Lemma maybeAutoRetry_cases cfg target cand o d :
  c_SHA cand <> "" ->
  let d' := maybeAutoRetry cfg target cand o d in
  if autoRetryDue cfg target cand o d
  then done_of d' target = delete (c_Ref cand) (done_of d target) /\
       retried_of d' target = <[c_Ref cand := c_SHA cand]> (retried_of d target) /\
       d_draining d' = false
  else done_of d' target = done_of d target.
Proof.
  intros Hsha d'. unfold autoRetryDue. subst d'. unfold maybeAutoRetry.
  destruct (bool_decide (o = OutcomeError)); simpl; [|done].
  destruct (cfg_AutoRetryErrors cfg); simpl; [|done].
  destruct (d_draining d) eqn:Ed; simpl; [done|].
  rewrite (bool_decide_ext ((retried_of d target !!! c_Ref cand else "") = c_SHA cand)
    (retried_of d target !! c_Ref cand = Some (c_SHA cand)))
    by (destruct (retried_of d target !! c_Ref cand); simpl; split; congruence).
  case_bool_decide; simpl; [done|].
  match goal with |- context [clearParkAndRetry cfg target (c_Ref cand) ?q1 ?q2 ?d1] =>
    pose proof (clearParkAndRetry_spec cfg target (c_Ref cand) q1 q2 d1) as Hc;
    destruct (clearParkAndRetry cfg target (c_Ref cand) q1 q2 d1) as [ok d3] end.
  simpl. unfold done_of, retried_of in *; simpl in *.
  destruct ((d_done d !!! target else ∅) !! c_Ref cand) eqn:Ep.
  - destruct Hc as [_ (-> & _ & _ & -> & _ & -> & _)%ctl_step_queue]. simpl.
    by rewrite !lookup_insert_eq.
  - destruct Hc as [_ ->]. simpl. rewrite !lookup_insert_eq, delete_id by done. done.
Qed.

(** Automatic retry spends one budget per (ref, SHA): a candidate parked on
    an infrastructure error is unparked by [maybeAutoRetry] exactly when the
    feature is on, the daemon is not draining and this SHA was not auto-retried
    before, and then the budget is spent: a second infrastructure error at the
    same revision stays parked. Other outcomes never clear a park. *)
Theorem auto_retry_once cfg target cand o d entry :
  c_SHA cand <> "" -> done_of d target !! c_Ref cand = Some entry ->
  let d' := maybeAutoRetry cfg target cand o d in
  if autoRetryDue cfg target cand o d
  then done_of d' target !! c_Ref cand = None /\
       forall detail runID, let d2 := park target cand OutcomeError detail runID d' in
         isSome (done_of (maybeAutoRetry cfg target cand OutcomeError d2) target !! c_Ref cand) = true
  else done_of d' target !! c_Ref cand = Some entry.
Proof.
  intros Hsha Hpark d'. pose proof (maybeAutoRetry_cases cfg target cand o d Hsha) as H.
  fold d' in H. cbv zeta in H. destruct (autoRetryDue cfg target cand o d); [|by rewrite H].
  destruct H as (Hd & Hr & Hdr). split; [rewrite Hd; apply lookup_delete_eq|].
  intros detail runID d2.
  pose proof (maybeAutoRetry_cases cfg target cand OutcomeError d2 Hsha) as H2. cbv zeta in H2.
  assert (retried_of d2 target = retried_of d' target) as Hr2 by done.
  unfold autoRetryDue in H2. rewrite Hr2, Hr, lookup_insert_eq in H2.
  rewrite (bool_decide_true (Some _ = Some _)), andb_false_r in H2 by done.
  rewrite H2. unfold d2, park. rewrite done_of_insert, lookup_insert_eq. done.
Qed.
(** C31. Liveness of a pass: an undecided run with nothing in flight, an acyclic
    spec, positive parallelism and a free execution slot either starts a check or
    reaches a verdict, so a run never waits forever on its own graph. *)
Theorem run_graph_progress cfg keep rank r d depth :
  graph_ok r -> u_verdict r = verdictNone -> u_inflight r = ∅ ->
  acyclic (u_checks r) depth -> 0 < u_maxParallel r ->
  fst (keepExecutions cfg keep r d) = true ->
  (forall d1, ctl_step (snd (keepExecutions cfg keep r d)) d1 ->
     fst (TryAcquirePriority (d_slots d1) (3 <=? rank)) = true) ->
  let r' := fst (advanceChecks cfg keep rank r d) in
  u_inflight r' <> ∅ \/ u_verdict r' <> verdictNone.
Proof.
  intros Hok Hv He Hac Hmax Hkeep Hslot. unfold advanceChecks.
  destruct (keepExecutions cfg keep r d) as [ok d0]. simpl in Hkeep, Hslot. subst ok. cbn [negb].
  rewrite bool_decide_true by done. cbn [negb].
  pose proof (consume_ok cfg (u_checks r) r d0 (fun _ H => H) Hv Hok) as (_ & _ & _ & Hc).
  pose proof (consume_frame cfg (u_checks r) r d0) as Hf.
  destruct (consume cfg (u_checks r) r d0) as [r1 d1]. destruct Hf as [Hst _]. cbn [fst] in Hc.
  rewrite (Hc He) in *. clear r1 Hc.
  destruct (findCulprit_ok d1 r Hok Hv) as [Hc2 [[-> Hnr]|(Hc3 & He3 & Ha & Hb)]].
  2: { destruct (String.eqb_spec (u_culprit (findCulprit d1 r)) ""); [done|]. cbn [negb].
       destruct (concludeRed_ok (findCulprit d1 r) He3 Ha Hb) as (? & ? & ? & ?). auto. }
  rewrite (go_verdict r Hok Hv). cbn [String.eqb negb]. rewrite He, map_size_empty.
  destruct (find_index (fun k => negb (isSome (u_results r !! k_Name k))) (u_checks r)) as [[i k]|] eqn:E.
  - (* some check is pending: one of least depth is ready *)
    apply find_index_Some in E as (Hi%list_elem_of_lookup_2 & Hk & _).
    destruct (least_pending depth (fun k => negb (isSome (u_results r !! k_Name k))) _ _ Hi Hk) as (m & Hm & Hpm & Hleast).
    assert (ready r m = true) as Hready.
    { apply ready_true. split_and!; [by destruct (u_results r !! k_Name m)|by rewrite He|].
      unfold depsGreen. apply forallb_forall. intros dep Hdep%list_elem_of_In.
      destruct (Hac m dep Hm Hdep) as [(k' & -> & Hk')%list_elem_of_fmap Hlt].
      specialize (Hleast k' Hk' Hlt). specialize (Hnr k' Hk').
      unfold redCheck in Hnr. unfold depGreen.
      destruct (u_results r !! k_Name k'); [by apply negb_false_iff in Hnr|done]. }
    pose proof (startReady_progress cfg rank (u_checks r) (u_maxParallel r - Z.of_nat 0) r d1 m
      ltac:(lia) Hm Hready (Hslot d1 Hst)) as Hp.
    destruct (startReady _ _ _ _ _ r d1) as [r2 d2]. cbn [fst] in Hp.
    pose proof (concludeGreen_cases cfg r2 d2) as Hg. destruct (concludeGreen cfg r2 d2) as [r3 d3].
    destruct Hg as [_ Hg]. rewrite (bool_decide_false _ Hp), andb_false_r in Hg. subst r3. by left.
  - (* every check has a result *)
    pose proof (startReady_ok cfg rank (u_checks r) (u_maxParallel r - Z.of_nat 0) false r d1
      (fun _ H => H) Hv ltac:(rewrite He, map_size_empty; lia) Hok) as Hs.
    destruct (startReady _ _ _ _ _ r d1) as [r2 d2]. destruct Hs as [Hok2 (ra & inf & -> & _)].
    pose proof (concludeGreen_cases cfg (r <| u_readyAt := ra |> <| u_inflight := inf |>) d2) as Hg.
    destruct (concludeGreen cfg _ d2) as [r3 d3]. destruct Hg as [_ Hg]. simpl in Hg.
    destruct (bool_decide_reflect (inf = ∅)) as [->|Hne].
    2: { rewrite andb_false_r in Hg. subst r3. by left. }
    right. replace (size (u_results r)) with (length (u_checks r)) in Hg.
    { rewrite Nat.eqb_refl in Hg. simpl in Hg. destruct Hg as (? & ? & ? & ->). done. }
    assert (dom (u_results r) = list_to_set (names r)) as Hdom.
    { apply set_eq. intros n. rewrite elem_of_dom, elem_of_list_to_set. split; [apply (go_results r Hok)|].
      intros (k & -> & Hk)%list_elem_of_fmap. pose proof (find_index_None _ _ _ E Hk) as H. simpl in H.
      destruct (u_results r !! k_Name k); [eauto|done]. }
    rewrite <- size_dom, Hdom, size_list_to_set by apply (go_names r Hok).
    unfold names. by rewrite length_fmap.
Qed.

━━━━━━━━

● **PROBLEM TO SOLVE**
How many lines in the entries include the string "OutcomeError"? Answer with the number alone.

● **TASK OUTPUT**
4